ASSIGNED TASK ->
Start to finish, reproduce the records below with nothing missing.

ENTRIES SHOWN ->
Definition readFromEstimatedPosition (content : text) (offset length : Z)
  (includeStatusMessage : bool) (fileTotalLines : option Z) : text :=
  let '(bytesRead, sampleLines) := sampleLoop (readlineLines content) 0 0 in
  if (sampleLines =? 0)%Z then
    readFromStartWithReadline content offset length includeStatusMessage
      fileTotalLines
  else
    let startPosition :=
      Z.min (estimatedBytePosition offset bytesRead sampleLines)
        (fileSize content) in
    let streamed := readlineLines (skipn (Z.to_nat startPosition) content) in
    let kept := if (0 <? startPosition)%Z then tl streamed else streamed in
    let result := collectLoop kept length [] in
    renderContent includeStatusMessage
      (generateEnhancedStatusMessage (lengthZ result) offset fileTotalLines
         false)
      result.

(** *** [readFileWithSmartPositioning] *)

(** Which reader the selector calls. *)
Inductive Strategy : Type :=
| ReverseChunks | CircularBuffer | ForwardStream | EstimatedSeek.

Definition chooseStrategy (size offset : Z) : Strategy :=
  if (offset <? 0)%Z then
    if (LARGE_FILE_THRESHOLD <? size)%Z
       && (Z.abs offset <=? SMALL_READ_THRESHOLD)%Z
    then ReverseChunks else CircularBuffer
  else
    if (size <? LARGE_FILE_THRESHOLD)%Z || (offset =? 0)%Z then ForwardStream
    else if (DEEP_OFFSET_THRESHOLD <? offset)%Z then EstimatedSeek
    else ForwardStream.

Definition readFileWithSmartPositioning (content : text) (offset length : Z)
  (includeStatusMessage : bool) : text :=
  let totalLines := getFileLineCount content in
  match chooseStrategy (fileSize content) offset with
  | ReverseChunks =>
      readLastNLinesReverse content (Z.to_nat (Z.abs offset))
        includeStatusMessage totalLines
  | CircularBuffer =>
      readFromEndWithReadline content (Z.to_nat (Z.abs offset))
        includeStatusMessage totalLines
  | ForwardStream =>
      readFromStartWithReadline content offset length includeStatusMessage
        totalLines
  | EstimatedSeek =>
      readFromEstimatedPosition content offset length includeStatusMessage
        totalLines
  end.
Lemma session_typed_init (ss : gmap string Val) :
  session_typed ss -> session_typed (foldl init_key ss SESSION_KEYS).
Proof.
  intros Hss k v. rewrite init_keys_lookup.
  destruct (decide (k ∈ SESSION_KEYS)) as [Hk|Hk]; [|apply Hss].
  destruct (ss !! k) as [w|] eqn:Hw; cbn; intros [= <-]; [by apply Hss|done].
Qed.

Ltac typed_solver :=
  repeat first
    [ assumption
    | apply keys_present_insert
    | apply session_typed_insert;
      [unfold SESSION_KEYS; set_solver | reflexivity |] ].

Section Kinds.
Context {P : Type} (client : Client P).

Lemma main_flow_typed zip prompt a (s : State P) :
  keys_present (session_state s) ->
  session_typed (session_state s) ->
  wp (main_flow client zip prompt a)
     (fun _ (s1 : State P) (tr : list Event) =>
        keys_present (session_state s1) /\ session_typed (session_state s1)) s.
Proof.
  intros Hkeys Htyped. unfold main_flow, run_analysis, locate_report.
  wp_go; simpl_state.
  all: split; typed_solver.
Qed.

Lemma preview_typed inp md (s : State P) :
  keys_present (session_state s) ->
  session_typed (session_state s) ->
  wp (preview_and_download client inp md)
     (fun _ (s1 : State P) (tr : list Event) =>
        session_typed (session_state s1) /\
        (session_state s1 = ∅ \/ keys_present (session_state s1))) s.
Proof.
  intros Hkeys Htyped. unfold preview_and_download, decode, reset_session.
  wp_go; simpl_state.
  all: rewrite ?delete_all_keys_empty.
  all: split; [first [assumption | apply session_typed_empty]|].
  all: first [by right | by left].
Qed.

Lemma script_typed (inp : Inputs) (s : State P) :
  session_typed (session_state s) ->
  session_state s = ∅ \/ keys_present (session_state s) ->
  wp (script client inp)
     (fun _ (s1 : State P) (tr : list Event) =>
        session_typed (session_state s1) /\
        (session_state s1 = ∅ \/ keys_present (session_state s1))) s.
Proof.
  intros Htyped Hshape. unfold script. wp_go.
  all: try (eapply wp_mono;
            [|apply main_flow_typed;
              [apply keys_present_init | by apply session_typed_init]]).
  all: try (intros [id|e] s1 tr1 (Hk1 & Ht1); wp_go).
  all: try (eapply wp_mono;
            [|apply preview_typed;
              first [assumption | apply keys_present_init
                    | by apply session_typed_init]]).
  all: try (intros r2 s2 tr2 (Ht2 & Hs2)).
  all: simpl_state.
  all: split; [first [assumption | by apply session_typed_init]|].
  all: first [assumption | by right].
Qed.

(** X16. In every session dictionary that executions of the script can
    produce, no key beside the five session keys is present and each key
    holds [None] or a value of its kind: a string under the thread and
    archive keys, [True] (never [False]) under the completion flag, bytes
    under the report key and the canonical name under the name key.  The
    dictionary is empty, as in a new session or after a reset, or else
    holds all five keys. *)
Theorem reachable_session_typed (ss : gmap string Val) :
  reachable client ss ->
  session_typed ss /\ (ss = ∅ \/ keys_present ss).
Proof.
  induction 1 as [|s inp Hreach [IHt IHs]].
  - split; [apply session_typed_empty | by left].
  - exact (proj1 (wp_run _ _ _) (script_typed inp s IHt IHs)).
Qed.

OUTPUT FOR THIS EXERCISE ->
Definition readFromEstimatedPosition (content : text) (offset length : Z)
  (includeStatusMessage : bool) (fileTotalLines : option Z) : text :=
  let '(bytesRead, sampleLines) := sampleLoop (readlineLines content) 0 0 in
  if (sampleLines =? 0)%Z then
    readFromStartWithReadline content offset length includeStatusMessage
      fileTotalLines
  else
    let startPosition :=
      Z.min (estimatedBytePosition offset bytesRead sampleLines)
        (fileSize content) in
    let streamed := readlineLines (skipn (Z.to_nat startPosition) content) in
    let kept := if (0 <? startPosition)%Z then tl streamed else streamed in
    let result := collectLoop kept length [] in
    renderContent includeStatusMessage
      (generateEnhancedStatusMessage (lengthZ result) offset fileTotalLines
         false)
      result.

(** *** [readFileWithSmartPositioning] *)

(** Which reader the selector calls. *)
Inductive Strategy : Type :=
| ReverseChunks | CircularBuffer | ForwardStream | EstimatedSeek.

Definition chooseStrategy (size offset : Z) : Strategy :=
  if (offset <? 0)%Z then
    if (LARGE_FILE_THRESHOLD <? size)%Z
       && (Z.abs offset <=? SMALL_READ_THRESHOLD)%Z
    then ReverseChunks else CircularBuffer
  else
    if (size <? LARGE_FILE_THRESHOLD)%Z || (offset =? 0)%Z then ForwardStream
    else if (DEEP_OFFSET_THRESHOLD <? offset)%Z then EstimatedSeek
    else ForwardStream.

Definition readFileWithSmartPositioning (content : text) (offset length : Z)
  (includeStatusMessage : bool) : text :=
  let totalLines := getFileLineCount content in
  match chooseStrategy (fileSize content) offset with
  | ReverseChunks =>
      readLastNLinesReverse content (Z.to_nat (Z.abs offset))
        includeStatusMessage totalLines
  | CircularBuffer =>
      readFromEndWithReadline content (Z.to_nat (Z.abs offset))
        includeStatusMessage totalLines
  | ForwardStream =>
      readFromStartWithReadline content offset length includeStatusMessage
        totalLines
  | EstimatedSeek =>
      readFromEstimatedPosition content offset length includeStatusMessage
        totalLines
  end.
Lemma session_typed_init (ss : gmap string Val) :
  session_typed ss -> session_typed (foldl init_key ss SESSION_KEYS).
Proof.
  intros Hss k v. rewrite init_keys_lookup.
  destruct (decide (k ∈ SESSION_KEYS)) as [Hk|Hk]; [|apply Hss].
  destruct (ss !! k) as [w|] eqn:Hw; cbn; intros [= <-]; [by apply Hss|done].
Qed.

Ltac typed_solver :=
  repeat first
    [ assumption
    | apply keys_present_insert
    | apply session_typed_insert;
      [unfold SESSION_KEYS; set_solver | reflexivity |] ].

Section Kinds.
Context {P : Type} (client : Client P).

Lemma main_flow_typed zip prompt a (s : State P) :
  keys_present (session_state s) ->
  session_typed (session_state s) ->
  wp (main_flow client zip prompt a)
     (fun _ (s1 : State P) (tr : list Event) =>
        keys_present (session_state s1) /\ session_typed (session_state s1)) s.
Proof.
  intros Hkeys Htyped. unfold main_flow, run_analysis, locate_report.
  wp_go; simpl_state.
  all: split; typed_solver.
Qed.

Lemma preview_typed inp md (s : State P) :
  keys_present (session_state s) ->
  session_typed (session_state s) ->
  wp (preview_and_download client inp md)
     (fun _ (s1 : State P) (tr : list Event) =>
        session_typed (session_state s1) /\
        (session_state s1 = ∅ \/ keys_present (session_state s1))) s.
Proof.
  intros Hkeys Htyped. unfold preview_and_download, decode, reset_session.
  wp_go; simpl_state.
  all: rewrite ?delete_all_keys_empty.
  all: split; [first [assumption | apply session_typed_empty]|].
  all: first [by right | by left].
Qed.

Lemma script_typed (inp : Inputs) (s : State P) :
  session_typed (session_state s) ->
  session_state s = ∅ \/ keys_present (session_state s) ->
  wp (script client inp)
     (fun _ (s1 : State P) (tr : list Event) =>
        session_typed (session_state s1) /\
        (session_state s1 = ∅ \/ keys_present (session_state s1))) s.
Proof.
  intros Htyped Hshape. unfold script. wp_go.
  all: try (eapply wp_mono;
            [|apply main_flow_typed;
              [apply keys_present_init | by apply session_typed_init]]).
  all: try (intros [id|e] s1 tr1 (Hk1 & Ht1); wp_go).
  all: try (eapply wp_mono;
            [|apply preview_typed;
              first [assumption | apply keys_present_init
                    | by apply session_typed_init]]).
  all: try (intros r2 s2 tr2 (Ht2 & Hs2)).
  all: simpl_state.
  all: split; [first [assumption | by apply session_typed_init]|].
  all: first [assumption | by right].
Qed.

(** X16. In every session dictionary that executions of the script can
    produce, no key beside the five session keys is present and each key
    holds [None] or a value of its kind: a string under the thread and
    archive keys, [True] (never [False]) under the completion flag, bytes
    under the report key and the canonical name under the name key.  The
    dictionary is empty, as in a new session or after a reset, or else
    holds all five keys. *)
Theorem reachable_session_typed (ss : gmap string Val) :
  reachable client ss ->
  session_typed ss /\ (ss = ∅ \/ keys_present ss).
Proof.
  induction 1 as [|s inp Hreach [IHt IHs]].
  - split; [apply session_typed_empty | by left].
  - exact (proj1 (wp_run _ _ _) (script_typed inp s IHt IHs)).
Qed.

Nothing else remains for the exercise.